A few issues come to mind with the PDS gating architecture (some of which have already been mentioned):
- PDS gating introduces the PDS as a single point of failure for the community. It lacks true portability, which, in my opinion, is a crucial aspect of the longevity of a community within the protocol. Although it’s obviously not 1:1, such a structure is reminiscent of Mastodon/ActivityPub servers, where accounts are at the mercy of the good will and competence of the server host. Loss of the PDS could lead to a catastrophic loss of community integrity and history.
- Related to this: asking users to move to a PDS in order to interact with a community is a significant ask for users. It is essentially a request to entrust a user’s account hosting to a third party that the user might or might not consider trustworthy. This is not necessarily a deal-breaker, especially since account backups are technically possible, but I think it would rightfully give many users pause for newer and/or smaller projects.
- If I understand @bmann.ca’s suggestion correctly, this could potentially be mitigated by using a record to define an arbitrary number of new service endpoints. However, this would still result in records being siloed off within individual PDSes.
- PDS gating creates a significant moderation load for the PDS host. Most significantly, it potentially removes the first line of defense against revolting content such as gore/CSAM. As I understand it, all content within user repositories in Bluesky PDSes are moderated by Bluesky, regardless of whether it’s published as an app.bsky lexicon or not (since it’s content still hosted on their servers). I think that for the long-term sustainability and mental health of the moderation team, it’s in the best interests to offload at least initial moderation screening to a third party if possible, and perhaps creating an override system for bad calls.

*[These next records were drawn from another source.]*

(** X11. The all-zero tweak is accepted for every cache with the magic
    bytes, and it is not a no-operation: the cached point becomes the even-y
    form of the point that was cached. *)
Theorem tweak_add_zero (cfg : config) (m : mem) (cache : bytes) :
  0 < field_p cfg <= 2 ^ 256 -> 0 < order_n cfg ->
  m_cache m = Some cache ->
  sub 0 4 cache = secp256k1_musig_keyagg_cache_magic ->
  exists m',
    secp256k1_musig_pubkey_tweak_add cfg (Some (zero_bytes 32)) m = (m', Ok 1) /\
    cached_point cfg m' = ge_normalize cfg (even_y_point cfg (cached_point cfg m)).
Proof.
  intros Hp Hn Hc Hm. rewrite tweak_add_eq, Hc.
  rewrite (cache_load_of_magic cfg cache Hm).
  set (ci := {| pk := secp256k1_point_load cfg (sub 4 64 cache) |}).
  unfold secp256k1_scalar_set_b32. rewrite be_decode_zero_bytes.
  rewrite Z.mod_0_l by lia.
  replace (order_n cfg <=? 0) with false by (symmetry; apply Z.leb_gt; lia).
  cbv zeta. cbn [orb].
  assert (Hfin : infinity (pk ci) = false) by apply point_load_finite.
  assert (Epk : pk (tweak_apply cfg ci 0) = even_y_point cfg (pk ci)).
  { unfold tweak_apply. cbn [pk].
    rewrite ecmult_no_generator.
    - cbn [ge_mul ge_mul_pos]. reflexivity.
    - apply ge_wf_finite.
      destruct (secp256k1_fe_is_odd (y (pk ci))); [cbn [secp256k1_ge_neg infinity]|];
        exact Hfin. }
  assert (Hfin' : infinity (pk (tweak_apply cfg ci 0)) = false)
    by (now rewrite Epk, even_y_point_infinity).
  rewrite Hfin'. eexists. split; [reflexivity|].
  rewrite (cached_point_bytes cfg _ _ Hp Hfin'), Epk.
  unfold cached_point. now rewrite Hc.
Qed.

Lemma tweak_add_zero_witness :
  0 < field_p secp256k1 <= 2 ^ 256 /\ 0 < order_n secp256k1 /\
  m_cache mem_six_G = Some cache_six_G /\
  sub 0 4 cache_six_G = secp256k1_musig_keyagg_cache_magic /\
  exists m',
    secp256k1_musig_pubkey_tweak_add secp256k1 (Some (zero_bytes 32)) mem_six_G =
      (m', Ok 1) /\
    cached_point secp256k1 m' =
      ge_normalize secp256k1 (even_y_point secp256k1 (cached_point secp256k1 mem_six_G)).
Proof.
  assert (Hn : 0 < order_n secp256k1) by reflexivity.
  assert (Hm : sub 0 4 cache_six_G = secp256k1_musig_keyagg_cache_magic)
    by (vm_compute; reflexivity).
  split; [exact secp256k1_p_range|]. split; [exact Hn|].
  split; [reflexivity|]. split; [exact Hm|].
  exact (tweak_add_zero secp256k1 mem_six_G cache_six_G secp256k1_p_range Hn
           eq_refl Hm).
Defined.

(** X12. A successful tweak of a 165-byte cache writes a cache in canonical
    form: 165 bytes that load to a finite point with normalised coordinates,
    a parity of 0 or 1 and a tweak below the group order, and that
    [secp256k1_keyagg_cache_save] reproduces from what was loaded. *)
Theorem tweak_add_writes_canonical_cache (cfg : config) (tw : bytes) (m m' : mem)
    (cache : bytes) :
  0 < field_p cfg <= 2 ^ 256 -> 0 < order_n cfg <= 2 ^ 256 ->
  m_cache m = Some cache -> length cache = 165%nat ->
  secp256k1_musig_pubkey_tweak_add cfg (Some tw) m = (m', Ok 1) ->
  exists data ci' ci'',
    m_cache m' = Some data /\ length data = 165%nat /\
    secp256k1_keyagg_cache_load cfg data = Some ci' /\
    ge_canonical cfg (pk ci') /\
    (internal_key_parity ci' = 0 \/ internal_key_parity ci' = 1) /\
    0 <= tweak ci' < order_n cfg /\
    secp256k1_keyagg_cache_save cfg ci' = Ok (data, ci'').
Proof.
  intros Hp Hn Hc L T.
  destruct (tweak_add_ok cfg tw m m' T) as (cache0 & ci & Hc0 & El & _ & Hfin & ->).
  rewrite Hc in Hc0. apply Some_inj in Hc0. subst cache0.
  set (ci1 := tweak_apply cfg ci (be_decode (firstn 32 tw) mod order_n cfg)) in *.
  cbv zeta in Hfin.
  destruct (cache_load_fields cfg cache ci El) as (Hm & Eci).
  assert (Hh : length (pk_hash ci1) = 32%nat).
  { unfold ci1, tweak_apply. cbn [pk_hash]. rewrite Eci. cbn [pk_hash].
    apply length_sub. lia. }
  assert (Hpar : internal_key_parity ci1 = 0 \/ internal_key_parity ci1 = 1).
  { assert (P0 : internal_key_parity ci = 0 \/ internal_key_parity ci = 1).
    { rewrite Eci. cbn [internal_key_parity].
      assert (La : forall v, Z.land v 1 = v mod 2)
        by (intros v; exact (Z.land_ones v 1 ltac:(lia))).
      rewrite La.
      pose proof (Z.mod_pos_bound (byte_to_Z (nth 132 cache x00)) 2). lia. }
    unfold ci1, tweak_apply. cbn [internal_key_parity].
    destruct (secp256k1_fe_is_odd (y (pk ci))); [|exact P0].
    destruct P0 as [-> | ->]; [now right|now left]. }
  assert (Ht : 0 <= tweak ci1 < order_n cfg).
  { unfold ci1, tweak_apply, secp256k1_scalar_add. cbn [tweak].
    apply Z.mod_pos_bound. lia. }
  destruct (cache_bytes_fields cfg ci1) as (Lm & Lpt & _).
  destruct (cache_bytes_layout cfg ci1 Hh) as (L1 & _ & Lpb & Ltw).
  pose proof (cache_load_of_magic cfg _ Lm) as El1.
  rewrite Lpt, Lpb, Ltw in El1.
  rewrite (point_load_bytes cfg Hp _ Hfin), (parity_byte _ Hpar) in El1.
  rewrite (scalar_b32_roundtrip cfg (tweak ci1)) in El1 by lia. cbn [fst] in El1.
  assert (Hcan : ge_canonical cfg (ge_normalize cfg (pk ci1))).
  { unfold ge_canonical, ge_normalize, secp256k1_fe_normalize_var.
    cbn [x y infinity]. split; [exact Hfin|].
    split; apply Z.mod_pos_bound; lia. }
  assert (Eb : cache_bytes cfg
                 {| pk := ge_normalize cfg (pk ci1);
                    second_pk_x :=
                      secp256k1_fe_set_b32 (sub 68 32 (cache_bytes cfg ci1));
                    pk_hash := sub 100 32 (cache_bytes cfg ci1);
                    internal_key_parity := internal_key_parity ci1;
                    tweak := tweak ci1 |} = cache_bytes cfg ci1).
  { apply cache_bytes_loaded; [lia|exact L1|exact El1|exact Hcan| |].
    - rewrite Lpb. destruct Hpar as [-> | ->]; vm_compute; discriminate.
    - rewrite Ltw. unfold secp256k1_scalar_get_b32.
      rewrite be_decode_encode, pow_256_32, Z.mod_small by lia. lia. }
  destruct (cache_save_finite cfg
              {| pk := ge_normalize cfg (pk ci1);
                 second_pk_x :=
                   secp256k1_fe_set_b32 (sub 68 32 (cache_bytes cfg ci1));
                 pk_hash := sub 100 32 (cache_bytes cfg ci1);
                 internal_key_parity := internal_key_parity ci1;
                 tweak := tweak ci1 |} Hfin) as (ci'' & Es & _).
  rewrite Eb in Es.
  eexists _, _, ci''. split; [reflexivity|]. split; [exact L1|].
  split; [exact El1|]. cbn [pk internal_key_parity tweak].
  split; [exact Hcan|]. split; [exact Hpar|]. split; [exact Ht|]. exact Es.
Qed.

- Since I understand that moving away from Bluesky moderation can be a big motivator for private community spaces in ATProto, an alternative might be implementing Hive content moderation tools before serving posts to users. However, I’m not entirely sure on the specifics of how that would work.
- A monolithic PDS-centric design limits the number of communities a user can join. Imagine a user who is Black, queer, a furry, and a game developer. Each of these identities could plausibly have a need for pseudo-private community spaces. Yet, if all of these communities are bounded through PDS gating, it forces users to choose: which identity do you value the most? I don’t think this choice should be necessary.
If the disadvantages I’ve listed are indeed accurate, I think that exploring other alternatives within the solution space is worth our time.
One such alternative solution @evelyn.northsky.team pointed out is a simple collection of DIDs. This is essentially what furryli.st is: a collection of DIDs based on @furryli.st’s follow list which can be used dynamically in any way we see fit. This collection is manually curated by screening users that request to join the list using an internal set of rules and basic visual screening to approve or reject requests. We internally call this a “curated cluster”.
I’ve described our proposed design in my leaflet post, but I’ll summarize it here. Our proposed design is two-pronged:
- To create a shadow lexicon mirroring app.bsky or any arbitrary social app, creating a boundary between records meant to be kept within the cluster and records meant to be broadcast to the wider network.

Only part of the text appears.